Recensioni

Dopo un album massimalista come Dragon New Warm Mountain I Believe In You dei suoi Big Thief, Adrianne Lenker riparte dalla sottrazione più totale. Massimalista, il quinto album della band folk-rock statunitense pubblicato un paio di anni fa, lo era nel senso che apriva all’estremo il ventaglio dell’ispirazione stilistica, con venti brani per oltre ottanta minuti di durata organizzati in almeno quattro sotto-album, incisi infatti in quattro differenti location assecondando quattro differenti idee di sound. A legare ogni cosa, il songwriting.
Da quest’ultimo, dall’arte di raccontarsi, Lenker se ne esce con un nuovo disco da solista, il sesto, generato da un approccio intimista ed essenziale. La musicista del Minnesota maneggia Americana e tradizione alt-country – sin dallo scatto di copertina, a proposito: bel cappello – con la nonchalance dei veterani post-dylaniani. Quindi, non c’è niente di particolarmente sorprendente in una poetica che riesce a far risplendere con spontaneità ricordi di famiglia e di infanzia (a partire da Real House, dove balugina già la magia del creare canzoni: «I’m a child humming / Into the clarity of black space»), relazioni che si avvicendano come le stagioni, aneddoti su reali esseri umani e animali da compagnia, oppure immagini di fiumi, alberi, colline e tutti gli altri elementi della natura, di luce delle candele, caffè, vino e tutti gli altri elementi della quotidianità.

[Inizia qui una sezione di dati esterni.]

Lemma filter_map_fst (runs : list attempt_log) :
  List.length (filter (fun b : bool => b) (map fst runs)) =
  List.length (filter fst runs).
Proof.
  induction runs as [|[b d] runs IH]; [reflexivity|].
  cbn [map filter fst]. destruct b; cbn [List.length]; congruence.
Qed.

(** X10.  The tally a phase returns is the tally it logged: a phase that
    returns has logged one verdict line per attempt, [count] in all, and
    the value returned is the number of lines that report success. *)
Theorem phase_result_matches_verdicts packet name count interval (s : tester W) k s' :
  send_packet_multiple_times packet name count interval s = (Val k, s') ->
  exists vs,
    verdicts (trace s') = verdicts (trace s) ++ vs /\
    List.length vs = Z.to_nat count /\
    k = Z.of_nat (List.length (filter (fun b : bool => b) vs)).
Proof.
  intros H. apply phase_shape in H. destruct H as (runs & L & K & R & _ & T).
  exists (map fst runs). split; [|split].
  - rewrite T, !verdicts_app, (phase_events_verdicts _ _ _ _ _ _ R).
    change (verdicts (phase_header name count interval)) with (@nil bool).
    change (verdicts (phase_footer name count k)) with (@nil bool).
    rewrite app_nil_r. reflexivity.
  - rewrite length_map. exact L.
  - rewrite filter_map_fst. exact K.
Qed.

(** ** More on the full run *)





(** ** More on the life cycle *)

Lemma disconnect_result (s : tester W) :
  (exists s1, disconnect s = (Val tt, s1) /\ channel_open s1 = false) \/
  (exists e s1, disconnect s = (Exc (Raise e), s1)).
Proof.
  destruct (channel_open s) eqn:Ho.
  - rewrite (disconnect_open s Ho).
    destruct (env_close (world s)) as [[u|e] w]; [left|right; eauto].
    eexists. split; reflexivity.
  - left. exists s. split; [|assumption].
    unfold disconnect, bind, get. rewrite Ho. reflexivity.
Qed.

Lemma connect_result (s : tester W) :
  (exists b s1, connect s = (Val b, s1)) \/
  (exists s1, connect s = (Exc (Raise KeyboardInterrupt), s1)).
Proof.
  destruct (connect_cases s) as [(w' & Hok)|(e & He)].
  - destruct (connect_ok_result s w' Hok) as (s1 & H & _). left. eauto.
  - pose proof (connect_raises_result s e He) as H.
    destruct (connect s) as [r s1]. cbn [fst] in H. subst r.
    destruct e; cbn; eauto.
Qed.

(** X12.  [main] never returns normally.  It ends in [sys.exit] with code
    0 or 1, or with an uncaught KeyboardInterrupt; and the code is 0
    exactly when [connect] returned [True], [run_full_test] returned
    [True] and [disconnect] returned. *)
Theorem main_exit_code (s : tester W) :
  (fst (main s) = Exc (SystemExit 0) \/
   fst (main s) = Exc (SystemExit 1) \/
   fst (main s) = Exc (Raise KeyboardInterrupt)) /\
  (fst (main s) = Exc (SystemExit 0) <->
   exists s1 s2 s3,
     connect s = (Val true, s1) /\
     run_full_test s1 = (Val true, s2) /\
     disconnect s2 = (Val tt, s3)).
Proof.
  set (R := exists s1 s2 s3,
              connect s = (Val true, s1) /\
              run_full_test s1 = (Val true, s2) /\
              disconnect s2 = (Val tt, s3)).
  destruct (connect_result s) as [(ok & s1 & Hc)|(s1 & Hc)].
  - destruct ok.
    + destruct (run_full_test_outcome s1) as (b & s2 & Hr & _).
      assert (Hmain : main s =
        try_except (disconnect;; sys_exit (if b then 0 else 1)) main_handlers s2).
      { unfold main, try_except, main_body.
        rewrite (bind_val _ _ _ _ _ Hc). cbn [negb].
        unfold bind at 1. unfold ret at 1.
        rewrite (bind_val _ _ _ _ _ Hr). reflexivity. }
      rewrite Hmain. unfold try_except, bind.
      destruct (disconnect_result s2) as [(s3 & Hd & _)|(e & s3 & Hd)].
      * assert (HR : R <-> b = true).
        { subst R. split.
          - intros (x1 & x2 & x3 & H1 & H2 & _).
            rewrite Hc in H1. inversion H1; subst. rewrite Hr in H2.
            inversion H2. reflexivity.
          - intros ->. eauto 6. }
        rewrite Hd. unfold sys_exit, raise. cbn [main_handlers fst].
        destruct b.
        -- split; [auto|]. rewrite HR. split; reflexivity.
        -- split; [auto|]. rewrite HR. split; discriminate.
      * assert (Hno : ~ R).
        { subst R. intros (x1 & x2 & x3 & H1 & H2 & H3).
          rewrite Hc in H1. inversion H1; subst. rewrite Hr in H2.
          inversion H2; subst. rewrite Hd in H3. discriminate. }
        rewrite Hd. cbn [main_handlers].
        destruct e; cbn [is_Exception]; unfold bind, print, sys_exit, raise;
          cbn [fst]; (split; [auto|]); (split; [discriminate|]);
          intros H; exfalso; exact (Hno H).
    + assert (Hno : ~ R).
      { subst R. intros (x1 & x2 & x3 & H1 & _). rewrite Hc in H1.
        discriminate. }
      unfold main, try_except, main_body.
      rewrite (bind_val _ _ _ _ _ Hc). cbn [negb].
      unfold_life. state_simpl.
      split; [auto|]. split; [discriminate|].
      intros H; exfalso; exact (Hno H).
  - assert (Hno : ~ R).
    { subst R. intros (x1 & x2 & x3 & H1 & _). rewrite Hc in H1.
      discriminate. }
    unfold main, try_except, main_body, bind. rewrite Hc.
    cbn [main_handlers is_Exception fst].
    split; [auto|]. split; [discriminate|].
    intros H; exfalso; exact (Hno H).
Qed.

(** X13.  Using the sequencer after [disconnect] is harmless: once
    [disconnect] has returned, a send returns (false, absent) and only
    logs that the connection is not established; no call reaches the
    port. *)
Theorem send_after_disconnect packet name (s : tester W) s1 :
  disconnect s = (Val tt, s1) ->
  send_packet packet name s1 =
    (Val (false, None),
     emit (EvLog ERROR "Serial connection not established" []) s1) /\
  calls (trace (snd (send_packet packet name s1))) = calls (trace s1).
Proof.
  intros H.
  assert (Ho : channel_open s1 = false).
  { destruct (disconnect_result s) as [(s1' & Hd & Ho)|(e & s1' & Hd)];
      rewrite H in Hd; [|discriminate].
    inversion Hd; subst. assumption. }
  rewrite (send_packet_closed _ _ _ Ho). split; [reflexivity|].
  calls_simpl. reflexivity.
Qed.

End Runs.

(** ** The simulated environments at work *)

Lemma steady_bus_uninterrupted wr :
  (forall p e, wr p = inr e -> is_Exception e = true) ->
  uninterrupted (steady_bus wr).
Proof.
  intros H. constructor; cbn; intros; try discriminate.
  match goal with
  | Hw : (wr _, _) = (inr _, _) |- _ => inversion Hw; eauto
  end.
Qed.

Lemma quiet_bus_uninterrupted : uninterrupted quiet_bus.
Proof. apply steady_bus_uninterrupted. discriminate. Qed.

Lemma dead_bus_uninterrupted : uninterrupted dead_bus.
Proof.
  apply steady_bus_uninterrupted. intros p e H. inversion H. reflexivity.
Qed.

(** The transport accepts every write and never answers: every attempt
    of every phase succeeds, with no response. *)
Example quiet_bus_phase :
  fst (send_packet_multiple_times (E := quiet_bus)
         OFFLINE_QUERY_PACKET "Off-line Query" 5 2 (connected_tester tt))
  = Val 5.
Proof. vm_compute. reflexivity. Qed.

Example quiet_bus_send :
  fst (send_packet (E := quiet_bus) READ_DATA_PACKET "Read Data"
         (connected_tester tt))
  = Val (true, None).
Proof. vm_compute. reflexivity. Qed.

(** Every write fails: no attempt succeeds, the run still completes. *)
Example dead_bus_phase :
  fst (send_packet_multiple_times (E := dead_bus)
         OFFLINE_QUERY_PACKET "Off-line Query" 5 2 (connected_tester tt))
  = Val 0.
Proof. vm_compute. reflexivity. Qed.

Example dead_bus_run :
  fst (run_full_test (E := dead_bus) (connected_tester tt)) = Val true /\
  steps (trace (snd (run_full_test (E := dead_bus) (connected_tester tt))))
  = schedule_steps true /\
  fst (main (E := dead_bus) (default_tester tt)) = Exc (SystemExit 0).
Proof. vm_compute. repeat split; reflexivity. Qed.

(** A packet of nine bytes of which five are written. *)
Example short_bus_send :
  len OFFLINE_QUERY_PACKET = 9 /\
  fst (send_packet (E := short_bus) OFFLINE_QUERY_PACKET "Off-line Query"
         (connected_tester tt))
  = Val (false, None).
Proof. vm_compute. split; reflexivity. Qed.

(** A reply of two bytes is read after a full write. *)
Example scripted_reply :
  fst (send_packet (E := scripted_bus) READ_DATA_PACKET "Read Data"
         (connected_tester
            [Pass; Pass; Pass; Pass; Number 2; Number 2; Data ["170"%byte; "085"%byte]]))
  = Val (true, Some ["170"%byte; "085"%byte]).
Proof. vm_compute. reflexivity. Qed.

(** An interrupt in the pause after the second phase: the last three
    phases never start, the port is closed once, the exit code is 1. *)
Example interrupted_run :
  let r := main (E := scripted_bus) (default_tester interrupted_after_phase_2) in
  fst r = Exc (SystemExit 1) /\
  channel_open (snd r) = false /\
  closes (trace (snd r)) = 1%nat /\
  filter is_phase_start (steps (trace (snd r)))
  = [PhaseStart "Off-line Query"; PhaseStart "Remove Register"].
Proof. vm_compute. repeat split; reflexivity. Qed.

(** ** Instances of the theorems *)

Lemma phase_successes_le_count_witness :
  match fst (send_packet_multiple_times (E := dead_bus)
               OFFLINE_QUERY_PACKET "Off-line Query" 5 2 (connected_tester tt)) with
  | Val k => 0 <= k <= 5
  | Exc _ => True
  end.
Proof. apply phase_successes_le_count. lia. Defined.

Le registrazioni di Bright Future si sono svolte durante l’autunno del 2022, al cento per cento in analogico, in uno studio nascosto nella foresta del New England, il Double Infinity, dalla sala principale risalente a centocinquanta anni fa e dai pavimenti in ciliegio. Un setting ideale, una bucolica cabin in the woods à la Bon Iver, per un lavoro che punta su un una trama vieppiù acustica, calda e confidenziale eppure mai addomesticata. Un’ulteriore famiglia acquisita è anche il team che si è formato attorno a Lenker, con Philip Weinrobe alla co-produzione e gli amici Nick Hakim (pianoforte), Mat Davidson (pianoforte, chitarra, violino) e Josefin Runsteen (violino, percussioni), a contribuire persino ai cori, «alcune delle mie persone preferite» che non avevano mai suonato assieme in precedenza. La sensazione è quella di ascoltare di soppiatto il piccolo clan all’opera, di sbirciare tra le assi di legno mentre prendono più o meno forma in bella-brutta copia pezzi estemporanei e spesso concisi – come quelli confluiti senza preavviso nell’EP i won’t let go of your hand, immortalati nel preciso momento in cui sono nati, con ricavato destinato al Palestine Children’s Relief Fund.
A volte ancorate principalmente al binomio chitarra-voce – asprigna ma capace di piegarsi alle proprie emozioni – e a volte più ricche nella strumentazione, le tracce veicolano melodie di malinconia a pacchi, dall’emblematica Sadness As A Gift a una Ruined da drama cowgirl. A svettare sono forse l’andamento sghembo di Fool, che cita direttamente i compagni del gruppo-madre, e le rime più veementi di Vampire Empire, che cita indirettamente Prince, in una versione demo rispetto a quella presentata dagli stessi Big Thief, ma su tutte è la ballad Evol – fra tasti e archi, palindromi già cari alla PJ Harvey blues dell’omonima demo/b-side e slittamenti temporali – a restituire in modo memorabile il movimento all’indietro-in avanti della scrittura di Lenker.
Quando in Cell Phone Says la padrona di casa canta «Cell phone says your name / But I don’t even hear it ring», quasi non ci si crede che all’interno della canzone in questione possano essere già stati inventati i telefoni cellulari. Tanto che, poco dopo, il racconto prosegue così: «So together we take the call / And we hold the line through the static sprawl / Though the distances traveled are expanding still / We meet in dreams by the lilac river». Uno storytelling che avrebbe messo d’accordo Nick Drake, Jeff Buckley e Angel Olsen. Nell’ecologista Donut Seam la constatazione «This whole world is dying» è all’unisono con Hakim. Allora, vale la pena sognare e abbozzare un Bright Future.